Lemma locksFrom_call op m :
  locksFrom m (call op m).2 (call op m).1 /\
  forall op' l, (call op m).1 = AwaitLock op' l ->
    exists g s, guildStates m !! g = Some s /\ operationLock s = Some l.
Proof.
  unfold call, getOrCreateState. destruct (guildStates m !! op_guild op) as [s|] eqn:Es.
  - destruct (operationLock s) as [l|] eqn:El.
    + cbn. split; [apply locksFrom_refl|]. intros op' l' [= <- <-]. eauto.
    + split; [apply locksFrom_start|]. intros op' l' Hs.
      pose proof (start_not_waiting op m) as Hn. rewrite Hs in Hn. done.
  - cbn [operationLock freshState fst snd].
    set (m1 := set_guildStates _ m).
    assert (locksFrom m m1 (start op m1).1) as H1.
    { split; [done|]. intros g s' l. unfold m1. cbn. rewrite lookup_insert.
      case_decide; [by intros [= <-]|]. intros Hs' Hl'. left. eauto. }
    destruct (locksFrom_start op m1) as [Hr Hs]. split.
    + split; [intros l Hl; apply Hr; by apply H1|].
      intros g s' l Hs' Hl'. destruct (Hs g s' l Hs' Hl') as [(s0 & Hs0 & Hl0)|Hh]; [|by right].
      apply (proj2 H1 g s0 l Hs0 Hl0).
    + intros op' l' Hst.
      pose proof (start_not_waiting op m1) as Hn. rewrite Hst in Hn. done.
Qed.

Lemma locksFrom_resume cfg task o rnd m task' m' :
  resume cfg task o rnd m = Some (task', m') ->
  locksFrom m m' task' /\
  (forall l, holds l task -> holds l task' \/ l ∈ released m') /\
  match task' with AwaitLock _ _ => False | _ => True end.
Proof.
  intros H. destruct task as [op l|channel c l|channel l b|c g|r]; unfold resume in H.
  - case_bool_decide; [|done].
    assert (start op m = (task', m')) as E by congruence.
    pose proof (locksFrom_start op m) as Hs. pose proof (start_not_waiting op m) as Hn.
    rewrite E in Hs, Hn. done.
  - destruct o as [|err].
    + injection H as <- <-.
      destruct (locksFrom_unlock_commit (channel_guild channel) l
                  (joinUnlockedOnce_ready channel c (sessionOf (channel_guild channel) m))
                  (connections m) m (Settled (Returns (Some c)))) as [Hf Hr].
      split; [exact Hf|]. split; [|done]. intros l0 Hl0. cbn in Hl0. subst l0. by right.
    + assert (operationLock (joinUnlockedWithRetries_catch cfg rnd err
                (sessionOf (channel_guild channel) m) (connections m)).1.2
              = operationLock (sessionOf (channel_guild channel) m)) as Hl.
      { unfold joinUnlockedWithRetries_catch. cbn. by destruct (_ <? _)%Z. }
      destruct (joinUnlockedWithRetries_catch _ _ _ _ _) as [[[b|e] s] cs] eqn:E;
        injection H as <- <-; cbn in Hl.
      * split; [by apply locksFrom_commit|]. split; [|done]. intros l0 Hl0. by left.
      * destruct (locksFrom_unlock_commit (channel_guild channel) l s cs m
                    (Settled (Throws e))) as [Hf Hr].
        split; [exact Hf|]. split; [|done]. intros l0 Hl0. cbn in Hl0. subst l0. by right.
  - assert (enterRetryLoop channel l m = (task', m')) as E by congruence.
    unfold enterRetryLoop, joinUnlockedOnce_begin, joinVoiceChannel in E. cbn in E.
    injection E as <- <-. split; [by apply locksFrom_commit|]. split; [|done].
    intros l0 Hl0. by left.
  - destruct o; injection H as <- <-.
    + split; [apply locksFrom_refl|]. split; [|done]. intros l0 Hl0. by left.
    + split; [|split; [intros l0 Hl0; by left|done]].
      unfold onDisconnected_lost.
      destruct (locksFrom_alter resetState g (set_connections (destroy c (connections m)) m)
                  (Settled (Returns None))) as [Hr Hs]; [done|].
      split; [exact Hr|exact Hs].
  - done.
Qed.

Lemma pending_spawn σ m' task' cl l :
  (forall l0, l0 ∈ released (manager σ) -> l0 ∈ released m') ->
  pending σ l ->
  pending {| manager := m'; tasks := tasks σ ++ [task']; calls := cl |} l.
Proof.
  intros Hr [Hl|(t & task & Ht & Hh)]; [left; by apply Hr|].
  right. exists t, task. split; [|done]. cbn.
  rewrite lookup_app_l; [done|]. by eapply lookup_lt_Some.
Qed.

Lemma pending_new σ m' task' cl l :
  holds l task' ->
  pending {| manager := m'; tasks := tasks σ ++ [task']; calls := cl |} l.
Proof.
  intros Hh. right. exists (length (tasks σ)), task'. split; [|done]. cbn.
  rewrite lookup_app_r by lia. by rewrite Nat.sub_diag.
Qed.

Lemma pending_resume σ t task m' task' l :
  tasks σ !! t = Some task ->
  (forall l0, l0 ∈ released (manager σ) -> l0 ∈ released m') ->
  (forall l0, holds l0 task -> holds l0 task' \/ l0 ∈ released m') ->
  pending σ l ->
  pending {| manager := m'; tasks := <[t := task']> (tasks σ); calls := calls σ |} l.
Proof.
  intros Ht Hr Hh [Hl|(t0 & task0 & Ht0 & Hh0)]; [left; by apply Hr|].
  destruct (decide (t0 = t)) as [->|Hne].
  - assert (task0 = task) as -> by congruence.
    destruct (Hh l Hh0) as [Hnew|Hrel]; [|by left].
    right. exists t, task'. split; [|done]. cbn.
    rewrite list_lookup_insert_eq; [done|]. by eapply lookup_lt_Some.
  - right. exists t0, task0. split; [|done]. cbn. by rewrite list_lookup_insert_ne.
Qed.

Lemma lockInv_spawn op σ : lockInv σ -> lockInv (spawn op σ).
Proof.
  intros [H1 H2]. unfold spawn.
  destruct (locksFrom_call op (manager σ)) as [[Hr Hs] Hw].
  destruct (call op (manager σ)) as [task m']. cbn [fst snd] in *. split.
  - intros g s l Hg Hl. cbn [manager] in Hg.
    destruct (Hs g s l Hg Hl) as [(s0 & Hs0 & Hl0)|Hh].
    + apply pending_spawn; [exact Hr|]. by eapply H1.
    + by apply pending_new.
  - intros t op' l. cbn [tasks]. intros Ht.
    destruct (decide (t < length (tasks σ))) as [Hlt|Hge].
    + rewrite lookup_app_l in Ht by done. apply pending_spawn; [exact Hr|]. by eapply H2.
    + rewrite lookup_app_r in Ht by lia.
      destruct (t - length (tasks σ)) as [|n]; cbn in Ht; [|done].
      injection Ht as ->. destruct (Hw op' l eq_refl) as (g & s & Hg & Hl).
      apply pending_spawn; [exact Hr|]. by eapply H1.
Qed.

Lemma lockInv_step cfg get247Enabled e σ σ' :
  step cfg get247Enabled e σ = Some σ' -> lockInv σ -> lockInv σ'.
Proof.
  intros H [H1 H2]. destruct e as [op|t o rnd|c sig|oldState newState]; cbn in H.
  - injection H as <-. by apply lockInv_spawn.
  - destruct (tasks σ !! t) as [task|] eqn:Et; [|done].
    destruct (resume _ _ _ _ _) as [[task' m']|] eqn:E; [|done].
    injection H as <-.
    destruct (locksFrom_resume _ _ _ _ _ _ _ E) as ([Hr Hs] & Hh & Hn).
    assert (t < length (tasks σ)) as Hlt by (by eapply lookup_lt_Some).
    split.
    + intros g s l Hg Hl. cbn [manager] in Hg.
      destruct (Hs g s l Hg Hl) as [(s0 & Hs0 & Hl0)|Hnew].
      * eapply pending_resume; eauto.
      * right. exists t, task'. split; [|done]. cbn. by rewrite list_lookup_insert_eq.
    + intros t0 op l. cbn [tasks]. intros Ht0.
      destruct (decide (t0 = t)) as [->|Hne].
      * rewrite list_lookup_insert_eq in Ht0 by done. injection Ht0 as ->. done.
      * rewrite list_lookup_insert_ne in Ht0 by done. eapply pending_resume; eauto.
  - destruct (connections (manager σ) !! c) as [v|]; [|done].
    destruct sig; injection H as <-.
    + split.
      * intros g s l Hg Hl. apply pending_spawn; [done|]. by eapply H1.
      * intros t op l. cbn [tasks]. intros Ht.
        destruct (decide (t < length (tasks σ))) as [Hlt|Hge].
        -- rewrite lookup_app_l in Ht by done. apply pending_spawn; [done|]. by eapply H2.
        -- rewrite lookup_app_r in Ht by lia.
           destruct (t - length (tasks σ)) as [|n]; cbn in Ht; done.
    + destruct (locksFrom_alter resetState (joinConfig_guildId v) (manager σ)
                  (Settled (Returns None))) as [Hr Hs]; [done|].
      assert (forall l, pending σ l ->
                pending {| manager := onDestroyed (joinConfig_guildId v) (manager σ);
                           tasks := tasks σ; calls := calls σ |} l) as Hp.
      { intros l [Hl|Hh]; [left; by apply Hr|by right]. }
      split.
      * intros g s l Hg Hl. cbn [manager] in Hg.
        destruct (Hs g s l Hg Hl) as [(s0 & Hs0 & Hl0)|Hnew]; [|done].
        apply Hp. by eapply H1.
      * intros t op l Ht. apply Hp. by eapply H2.
  - destruct (VoiceFollower.processVoiceStateUpdate _ _ _) as [op|].
    + injection H as <-. by apply lockInv_spawn.
    + by injection H as <-.
Qed.

Lemma lockInv_run cfg get247Enabled es : forall σ σ',
  run cfg get247Enabled es σ = Some σ' -> lockInv σ -> lockInv σ'.
Proof.
  induction es as [|e es IH]; intros σ σ'; cbn.
  - by intros [= <-].
  - destruct (step _ _ e σ) as [σ1|] eqn:E; [|done].
    intros H Hi. eapply IH; [exact H|]. eapply lockInv_step; eauto.
Qed.

(** X23. No call waits for a lock in vain. At every state the scheduler
    can reach, the lock promise a suspended call of [join], [move] or
    [leave] waits for is already resolved, so that the call can be resumed,
    or it is held by a suspended call inside the retry loop, and whenever
    that call settles, by returning or by throwing, the promise is
    resolved in the same step. *)
Theorem no_stranded_waiter cfg get247Enabled es σ t op l :
  run cfg get247Enabled es initialSystem = Some σ ->
  tasks σ !! t = Some (AwaitLock op l) ->
  (l ∈ released (manager σ) /\
   exists task' m', resume cfg (AwaitLock op l) Fulfilled 0 (manager σ) = Some (task', m')) \/
  (exists t' task, tasks σ !! t' = Some task /\ holds l task /\
     forall o rnd r m',
       resume cfg task o rnd (manager σ) = Some (Settled r, m') -> l ∈ released m').
Proof.
  intros Hrun Ht.
  assert (lockInv initialSystem) as H0.
  { split; [intros g s l0; cbn; by rewrite lookup_empty|intros t0 op0 l0; done]. }
  destruct (lockInv_run _ _ _ _ _ Hrun H0) as [_ H2].
  destruct (H2 t op l Ht) as [Hl|(t' & task & Ht' & Hh)].
  - left. split; [done|]. unfold resume. rewrite bool_decide_eq_true_2 by done.
    exists (start op (manager σ)).1, (start op (manager σ)).2.
    by destruct (start op (manager σ)).
  - right. exists t', task. split; [done|]. split; [done|].
    intros o rnd r m' Hres.
    destruct (locksFrom_resume _ _ _ _ _ _ _ Hres) as (_ & Hrel & _).
    destruct (Hrel l Hh) as [Hs|Hin]; [done|exact Hin].
Qed.

Lemma no_stranded_waiter_witness :
  exists σ,
    run defaultConfig never247 [Call (Join chA); Call (Move chB)] initialSystem = Some σ /\
    tasks σ !! 1 = Some (AwaitLock (Move chB) 0) /\
    tasks σ !! 0 = Some (AwaitReady chA 0 0) /\ holds 0 (AwaitReady chA 0 0).
Proof.
  destruct (no_stranded_waiter defaultConfig never247 [Call (Join chA); Call (Move chB)]
              (default initialSystem
                 (run defaultConfig never247 [Call (Join chA); Call (Move chB)] initialSystem))
              1 (Move chB) 0) as [[Hl _]|(t' & task & Ht' & Hh & _)];
    [vm_compute; reflexivity|vm_compute; reflexivity| |].
  - change (0 ∈ @nil nat) in Hl. by apply elem_of_nil in Hl.
  - eexists. split; [vm_compute; reflexivity|]. split; [vm_compute; reflexivity|].
    split; [vm_compute; reflexivity|]. reflexivity.
Defined.
End LockFacts.

(* ------------------------------------------------------------------ *)
(** ** The debounce of the follower *)
(* ------------------------------------------------------------------ *)

Module DebounceFacts.
Import VoiceFollower FollowerDebounce DebounceVocabulary Vocabulary.

Section Facts.
Variable OWNER_ID : UserId.
Variable get247Enabled : GuildId -> bool.

Local Abbreviation handleVoiceStateUpdate := (handleVoiceStateUpdate OWNER_ID).
Local Abbreviation fire := (fire get247Enabled).
Local Abbreviation step := (step OWNER_ID get247Enabled).
Local Abbreviation run := (run OWNER_ID get247Enabled).

Lemma timersInv_initial : timersInv initial.
Proof. repeat split; intros *; cbn; by rewrite ?lookup_empty. Qed.

Lemma timersInv_handle now userId oldState newState f :
  timersInv f -> timersInv (handleVoiceStateUpdate now userId oldState newState f).
Proof.
  intros (H1 & H2 & H3). unfold FollowerDebounce.handleVoiceStateUpdate.
  case_decide as Hu; [|done]. set (g := guild_id newState).
  assert (forall t, is_Some (armed f !! t) -> t <> nextTimer f) as Hfresh.
  { intros t [x Hx] ->. rewrite H3 in Hx by lia. done. }
  destruct (debounceTimers f !! g) as [t0|] eqn:E0; unfold timersInv; cbn.
  - destruct (H1 g t0 E0) as (d0 & o0 & n0 & Ha0 & Hg0).
    split; [|split].
    + intros g' t. rewrite lookup_insert. case_decide as Hg.
      * intros [= <-]. rewrite lookup_insert_eq. eauto.
      * intros Hd. destruct (H1 g' t Hd) as (d & o & n & Ha & Hgn).
        exists d, o, n. split; [|done].
        rewrite lookup_insert_ne by (intros <-; eapply Hfresh; eauto).
        rewrite lookup_delete_ne; [done|]. intros <-. congruence.
    + intros t d o n. rewrite lookup_insert. case_decide as Ht.
      * intros [= <- <- <-]. subst t. by rewrite lookup_insert_eq.
      * intros Hd. apply lookup_delete_Some in Hd as [Hne Ha].
        pose proof (H2 t d o n Ha) as Hm.
        rewrite lookup_insert_ne; [done|]. intros Hg. fold g in Hg. congruence.
    + intros t Ht. rewrite lookup_insert_ne by lia.
      apply lookup_delete_None. right. apply H3. lia.
  - split; [|split].
    + intros g' t. rewrite lookup_insert. case_decide as Hg.
      * intros [= <-]. rewrite lookup_insert_eq. eauto.
      * intros Hd. destruct (H1 g' t Hd) as (d & o & n & Ha & Hgn).
        exists d, o, n. split; [|done].
        rewrite lookup_insert_ne by (intros <-; eapply Hfresh; eauto). done.
    + intros t d o n. rewrite lookup_insert. case_decide as Ht.
      * intros [= <- <- <-]. subst t. by rewrite lookup_insert_eq.
      * intros Ha. pose proof (H2 t d o n Ha) as Hm.
        rewrite lookup_insert_ne; [done|]. intros Hg. fold g in Hg. congruence.
    + intros t Ht. rewrite lookup_insert_ne by lia. apply H3. lia.
Qed.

PROBLEM DESCRIPTION> Transcribe verbatim. Cover the lines from the first line of the entries above to the line containing "- cbn [operationLock freshState fst snd].", inclusive.

ANSWER BELOW>
Lemma locksFrom_call op m :
  locksFrom m (call op m).2 (call op m).1 /\
  forall op' l, (call op m).1 = AwaitLock op' l ->
    exists g s, guildStates m !! g = Some s /\ operationLock s = Some l.
Proof.
  unfold call, getOrCreateState. destruct (guildStates m !! op_guild op) as [s|] eqn:Es.
  - destruct (operationLock s) as [l|] eqn:El.
    + cbn. split; [apply locksFrom_refl|]. intros op' l' [= <- <-]. eauto.
    + split; [apply locksFrom_start|]. intros op' l' Hs.
      pose proof (start_not_waiting op m) as Hn. rewrite Hs in Hn. done.
  - cbn [operationLock freshState fst snd].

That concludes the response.